#### The data:
Lemma aspiration_start_window_witness :
  0 < VALUE_INFINITE
  /\ - VALUE_INFINITE <= 35 <= VALUE_INFINITE
  /\ asp_alpha (aspiration_start false 2 35 classic_initial_window)
     < asp_beta (aspiration_start false 2 35 classic_initial_window)
  /\ 9 <= asp_delta (aspiration_start false 2 35 classic_initial_window)
  /\ 10 <= asp_delta (aspiration_start true 4 35 classic_initial_window)
  /\ aspiration_start true 3 35 classic_initial_window
     = classic_initial_window.
Proof.
  assert (H1 : 0 < VALUE_INFINITE) by reflexivity.
  assert (H2 : - VALUE_INFINITE <= 35 <= VALUE_INFINITE)
    by (split; discriminate).
  split; [exact H1|]. split; [exact H2|].
  destruct (aspiration_start_window false 2 35 classic_initial_window H1 H2)
    as [_ [Hm _]].
  destruct (Hm (or_introl eq_refl)) as [_ [Hab [_ [_ [Hd _]]]]].
  destruct (aspiration_start_window true 4 35 classic_initial_window H1 H2)
    as [_ [Hc _]].
  assert (H4 : 4 <= 4) by lia.
  destruct (Hc (or_intror H4)) as [_ [_ [_ [_ [_ [Hd10 _]]]]]].
  destruct (aspiration_start_window true 3 35 classic_initial_window H1 H2)
    as [_ [_ [_ Hkeep]]].
  assert (H3 : 3 < 4) by lia.
  destruct (Hkeep eq_refl H3) as [Hfull _].
  split; [exact Hab|]. split; [exact Hd|]. split; [exact (Hd10 eq_refl)|].
  exact Hfull.
Defined.

Lemma aspiration_turn_witness :
  aspiration_update false false 60
    (aspiration_start false 12 35 classic_initial_window)
    = Some {| asp_alpha := 26; asp_beta := 69; asp_delta := 12;
              asp_failedHighCnt := 1 |}
  /\ 1 <= adjustedDepth false false false 12 0 0 <= 12
  /\ 26 < 60 <= 69.
Proof.
  assert (H : aspiration_update false false 60
                (aspiration_start false 12 35 classic_initial_window)
              = Some {| asp_alpha := 26; asp_beta := 69; asp_delta := 12;
                        asp_failedHighCnt := 1 |}) by reflexivity.
  split; [exact H|].
  assert (Ha : - VALUE_INFINITE
               <= asp_alpha (aspiration_start false 12 35
                               classic_initial_window))
    by discriminate.
  assert (Hab : asp_alpha (aspiration_start false 12 35 classic_initial_window)
                < asp_beta (aspiration_start false 12 35
                              classic_initial_window)) by reflexivity.
  assert (Hb : asp_beta (aspiration_start false 12 35 classic_initial_window)
               <= VALUE_INFINITE)
    by discriminate.
  assert (Hd : 0 < asp_delta (aspiration_start false 12 35
                                classic_initial_window)) by reflexivity.
  assert (Hf : 0 <= asp_failedHighCnt
                      (aspiration_start false 12 35 classic_initial_window))
    by discriminate.
  assert (Hs : 0 <= 0) by lia.
  assert (Hr : 1 <= 12) by lia.
  assert (Hv : - VALUE_INFINITE < 60 < VALUE_INFINITE)
    by (split; reflexivity).
  destruct (aspiration_turn false false false false 12 0 60
              (aspiration_start false 12 35 classic_initial_window) _
              Ha Hab Hb Hd Hf Hs Hr Hv H)
    as [Hdepth [_ [_ [_ [Hin _]]]]].
  split; [exact Hdepth | exact Hin].
Defined.

(** ** The principal variation *)

Lemma store_cons (A : Type) (x : A) (a : list A) (i : nat) (v : A) :
  store (x :: a) (S i) v = option_map (cons x) (store a i v).
Proof.
  unfold store. cbn [List.length firstn skipn].
  change (S i <? S (List.length a))%nat with (i <? List.length a)%nat.
  now destruct (i <? List.length a)%nat.
Qed.

(** Writing at the end of a prefix replaces the entry that follows it. *)
Lemma store_app (A : Type) (pre : list A) (x : A) (post : list A) (v : A) :
  store (pre ++ x :: post) (List.length pre) v = Some (pre ++ v :: post).
Proof.
  induction pre as [|p pre IH]; [reflexivity|].
  cbn [app List.length]. now rewrite store_cons, IH.
Qed.

Lemma pv_line_no_none (a : list Move) :
  forallb (fun m => negb (Move_eqb m Move_none)) (pv_line a) = true.
Proof.
  induction a as [|m rest IH]; [reflexivity|]. cbn [pv_line].
  destruct (Move_eqb m Move_none) eqn:E; [reflexivity|].
  cbn [forallb]. now rewrite E, IH.
Qed.

Lemma pv_line_app (l post : list Move) :
  forallb (fun m => negb (Move_eqb m Move_none)) l = true ->
  pv_line (l ++ Move_none :: post) = l.
Proof.
  induction l as [|m l IH]; cbn [forallb app pv_line]; intros H.
  - reflexivity.
  - apply andb_true_iff in H as [Hm Hl]. apply negb_true_iff in Hm.
    now rewrite Hm, IH.
Qed.

(** The copy loop, started behind a prefix [pre] of the buffer with room
    for the child's line and the terminator, writes just these. *)
Lemma update_pv_loop_writes (child : list Move) :
  forall pre seg post,
    pv_terminated child = true ->
    List.length seg = S (List.length (pv_line child)) ->
    update_pv_loop (pre ++ seg ++ post) (List.length pre) child
    = Some (pre ++ pv_line child ++ Move_none :: post).
Proof.
  induction child as [|m rest IH]; intros pre seg post Hterm Hlen;
    [discriminate|].
  cbn [update_pv_loop pv_line] in *. unfold pv_terminated in Hterm.
  cbn [existsb] in Hterm.
  destruct (Move_eqb m Move_none) eqn:E.
  - destruct seg as [|x [|y seg]]; try discriminate.
    cbn [app]. apply store_app.
  - destruct seg as [|x seg]; [discriminate|].
    cbn [app]. rewrite store_app.
    cbn [orb] in Hterm. cbn [List.length] in Hlen.
    specialize (IH (pre ++ [m]) seg post Hterm (eq_add_S _ _ Hlen)).
    rewrite <- app_assoc in IH. cbn [app] in IH.
    replace (List.length (pre ++ [m])) with (S (List.length pre)) in IH
      by (rewrite length_app; cbn [List.length]; lia).
    rewrite IH. now rewrite <- app_assoc.
Qed.

(** X21.  [update_pv] builds the PV of a node from its best move and
    the PV of the child.  For a real move, a child PV that is ended by
    [Move::none()] (or [nullptr]) and a buffer with room for the move, the
    child's line and the terminator: the call succeeds, the new line is
    the move followed by the child's line, the buffer keeps its size and
    nothing behind the new terminator is written. *)
Theorem update_pv_line (pv : list Move) (move : Move)
    (childPv : option (list Move)) :
  Move_eqb move Move_none = false ->
  child_terminated childPv = true ->
  (List.length (child_line childPv) + 2 <= List.length pv)%nat ->
  exists pv',
    update_pv pv move childPv = Some pv'
    /\ pv_line pv' = move :: child_line childPv
    /\ List.length pv' = List.length pv
    /\ skipn (List.length (child_line childPv) + 2) pv'
       = skipn (List.length (child_line childPv) + 2) pv.
Proof.
  intros Hmove Hterm Hlen.
  destruct pv as [|p0 tl]; [cbn [List.length] in Hlen; lia|].
  cbn [List.length] in Hlen.
  set (n := List.length (child_line childPv)) in *.
  remember (firstn (S n) tl) as seg eqn:Eseg.
  remember (skipn (S n) tl) as post eqn:Epost.
  assert (Htl : tl = seg ++ post)
    by (subst seg post; symmetry; apply firstn_skipn).
  assert (Hseg : List.length seg = S n)
    by (subst seg; apply firstn_length_le; lia).
  exists (move :: child_line childPv ++ Move_none :: post).
  split; [|split; [|split]].
  - unfold update_pv. cbn [store List.length Nat.ltb Nat.leb firstn skipn app].
    destruct childPv as [child|].
    + rewrite Htl.
      exact (update_pv_loop_writes child [move] seg post Hterm Hseg).
    + cbn [child_line List.length] in *. subst n.
      destruct seg as [|p1 [|p2 seg]]; try discriminate.
      rewrite Htl. reflexivity.
  - cbn [pv_line]. rewrite Hmove. f_equal. apply pv_line_app.
    destruct childPv as [child|]; [apply pv_line_no_none | reflexivity].
  - cbn [List.length]. rewrite length_app. cbn [List.length].
    rewrite Htl, length_app, Hseg. fold n. lia.
  - replace (n + 2)%nat with (S (n + 1)) by lia. cbn [skipn].
    rewrite skipn_app.
    replace (n + 1 - List.length (child_line childPv))%nat with 1%nat
      by (fold n; lia).
    rewrite skipn_all2 by (fold n; lia). cbn [skipn app].
    rewrite Epost. f_equal. lia.
Qed.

#### Assignment:
Please reproduce, exactly as they appear above, the lines from the line containing "(aspiration_start false 12 35 classic_initial_window))" up to and including the line containing "destruct (Move_eqb m Move_none) eqn:E;".

#### Expected answer:
                      (aspiration_start false 12 35 classic_initial_window))
    by discriminate.
  assert (Hs : 0 <= 0) by lia.
  assert (Hr : 1 <= 12) by lia.
  assert (Hv : - VALUE_INFINITE < 60 < VALUE_INFINITE)
    by (split; reflexivity).
  destruct (aspiration_turn false false false false 12 0 60
              (aspiration_start false 12 35 classic_initial_window) _
              Ha Hab Hb Hd Hf Hs Hr Hv H)
    as [Hdepth [_ [_ [_ [Hin _]]]]].
  split; [exact Hdepth | exact Hin].
Defined.

(** ** The principal variation *)

Lemma store_cons (A : Type) (x : A) (a : list A) (i : nat) (v : A) :
  store (x :: a) (S i) v = option_map (cons x) (store a i v).
Proof.
  unfold store. cbn [List.length firstn skipn].
  change (S i <? S (List.length a))%nat with (i <? List.length a)%nat.
  now destruct (i <? List.length a)%nat.
Qed.

(** Writing at the end of a prefix replaces the entry that follows it. *)
Lemma store_app (A : Type) (pre : list A) (x : A) (post : list A) (v : A) :
  store (pre ++ x :: post) (List.length pre) v = Some (pre ++ v :: post).
Proof.
  induction pre as [|p pre IH]; [reflexivity|].
  cbn [app List.length]. now rewrite store_cons, IH.
Qed.

Lemma pv_line_no_none (a : list Move) :
  forallb (fun m => negb (Move_eqb m Move_none)) (pv_line a) = true.
Proof.
  induction a as [|m rest IH]; [reflexivity|]. cbn [pv_line].
  destruct (Move_eqb m Move_none) eqn:E; [reflexivity|].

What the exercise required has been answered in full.